Through the bond, Knox feels the exact instant Dimitri understands he's been betrayed. It lands in Knox's chest with the force of a punch, a spike of fury so pure and so hot that it scorches through the tether between them, and Knox staggers, one hand pressed to his sternum. Beneath the fury there is something else, something Dimitri is trying to bury under the rage but can't, because the bond strips everything bare: fear. Not the abstract, intellectual fear of a creature who has lived ahundreds of years and knows what holy fire does to his kind. This is visceral. This is animal. This is the fear of a living thing that has just realized it is about to die.
The fire reaches Dimitri's feet.
It starts at the soles and climbs. The hem of his duster catches first, the black fabric curling and charring, and Dimitri hisses through his teeth and his hands clench at his sides. The pain comes through the bond in waves, sharp at first and then deeper, building as the fire builds, and Knox can feel it layering on top of his own distress, doubling it, the two of them locked in a feedback loop of agony that tightens with every second.
Dimitri doesn't beg. He doesn't plead. He goes to his knees as the fire climbs his legs, scorching through fabric and into skin, and he screams at the witch in defiance. Raw. Ragged. Furious. The sound of a creature that refuses to go quietly, that has spent a thousand years answering to nothing and is not about to start now, and through the bond Knox can feel the depth of that defiance, the sheer stubborn refusal to give this woman the satisfaction of his surrender.
"This is what demons get," the witch says.
Her voice is steady. Calm. The voice of someone doing holy work. She still has Knox's arm in her grip, though her hold has loosened now that the circle is doing what she designed it to do. She looks down at Dimitri with absolute, unshakable conviction.
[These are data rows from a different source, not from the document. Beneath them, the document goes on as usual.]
Lemma prune_sorted cutoff h : StronglySorted Z.le h → prune cutoff h = recent cutoff h.
Proof.
  unfold recent. induction 1 as [|t h Hs IH Ht]; simpl; [done|]. rewrite filter_cons.
  destruct (Z.ltb_spec t cutoff); [by rewrite decide_False by lia|]. rewrite decide_True by done. f_equal.
  symmetry. apply filter_all. eapply Forall_impl; [exact Ht|]. simpl. lia.
Qed.

Lemma prune_split cutoff h : ∃ dropped, h = dropped ++ prune cutoff h ∧ Forall (λ t, t < cutoff) dropped.
Proof.
  induction h as [|t h (d & Hd & Hf)]; simpl; [by exists []|]. destruct (Z.ltb_spec t cutoff); [|by exists []].
  exists (t :: d). split; [by rewrite Hd at 1|by constructor].
Qed.

Lemma sorted_lookup_le h i j a b : StronglySorted Z.le h → (i <= j)%nat → h !! i = Some a → h !! j = Some b → a <= b.
Proof.
  intros Hs. revert i j. induction Hs as [|x h _ IH Hx]; intros i j Hij Ha Hb; [done|].
  destruct i as [|i], j as [|j]; simpl in *; simplify_eq; [lia| |lia|].
  - rewrite Forall_forall in Hx. by apply Hx, (list_elem_of_lookup_2 _ j).
  - apply (IH i j); [lia|done..].
Qed.

(** In any window of a spaced list there are at most five times. *)
Lemma spaced_window h (t : Z) : StronglySorted Z.le h → spaced h →
  (length (filter (λ x : Z, t <= x <= t + RATE_LIMIT_WINDOW_MS)%Z h) <= RATE_LIMIT_MAX)%nat.
Proof.
  induction h as [|x h IH]; intros Hs Hsp; [simpl; lia|]. inversion Hs as [|? ? Hs' Hx]; subst.
  destruct (decide (t <= x <= t + RATE_LIMIT_WINDOW_MS)) as [Hin|Hout].
  - rewrite <- (take_drop RATE_LIMIT_MAX (x :: h)), filter_app, length_app.
    rewrite (filter_none _ (drop RATE_LIMIT_MAX (x :: h))).
    + change (length []) with 0%nat. rewrite Nat.add_0_r. etransitivity; [apply length_filter|]. rewrite length_take. lia.
    + apply Forall_forall. intros y (j & Hj)%list_elem_of_lookup Hy. rewrite lookup_drop in Hj.
      destruct ((x :: h) !! RATE_LIMIT_MAX) as [z|] eqn:Ez.
      * pose proof (Hsp 0%nat x z eq_refl Ez). pose proof (sorted_lookup_le _ _ _ _ _ Hs (Nat.le_add_r _ _) Ez Hj). lia.
      * apply lookup_ge_None_1 in Ez. apply lookup_lt_Some in Hj. lia.
  - rewrite filter_cons, decide_False by done. apply IH; [done|].
    intros i a b Ha Hb. by apply (Hsp (S i) a b).
Qed.

(** Adding a time keeps the list spaced when fewer than five are recent. *)
Lemma spaced_snoc h now : StronglySorted Z.le h → spaced h →
  (length (recent (now - RATE_LIMIT_WINDOW_MS) h) < RATE_LIMIT_MAX)%nat → spaced (h ++ [now]).
Proof.
  intros Hs Hsp Hr i a b Ha Hb. destruct (decide (i + RATE_LIMIT_MAX < length h)%nat) as [Hl|Hl].
  - rewrite lookup_app_l in Ha, Hb by (unfold RATE_LIMIT_MAX in *; lia). by apply (Hsp i).
  - apply lookup_lt_Some in Hb as Hb'. rewrite length_app in Hb'. simpl in Hb'.
    assert (Ei : (i + RATE_LIMIT_MAX = length h)%nat) by lia. rewrite Ei, list_lookup_middle in Hb by done.
    injection Hb as <-. rewrite lookup_app_l in Ha by (unfold RATE_LIMIT_MAX in *; lia).
    destruct (decide (a + RATE_LIMIT_WINDOW_MS < now)) as [|Hn]; [done|]. exfalso.
    assert (Hall : recent (now - RATE_LIMIT_WINDOW_MS) (drop i h) = drop i h).
    { apply filter_all, Forall_forall. intros y (j & Hj)%list_elem_of_lookup. rewrite lookup_drop in Hj.
      pose proof (sorted_lookup_le _ _ _ _ _ Hs (Nat.le_add_r i j) Ha Hj). lia. }
    unfold recent in *. rewrite <- (take_drop i h), filter_app, length_app, Hall, length_drop in Hr. lia.
Qed.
"You don't deserve to corrupt someone good," she says. "Someone who fights to protect people from your kind." Her gaze flickers to Knox, and there is warmth in it, genuine warmth, the warmth of someone who believes she is doing him a kindness. "The circle will keep you safe. It won't touch you. When the demon dies it will sever your link without any harm to you. I've done this before."
Knox barely hears her. The bond is screaming.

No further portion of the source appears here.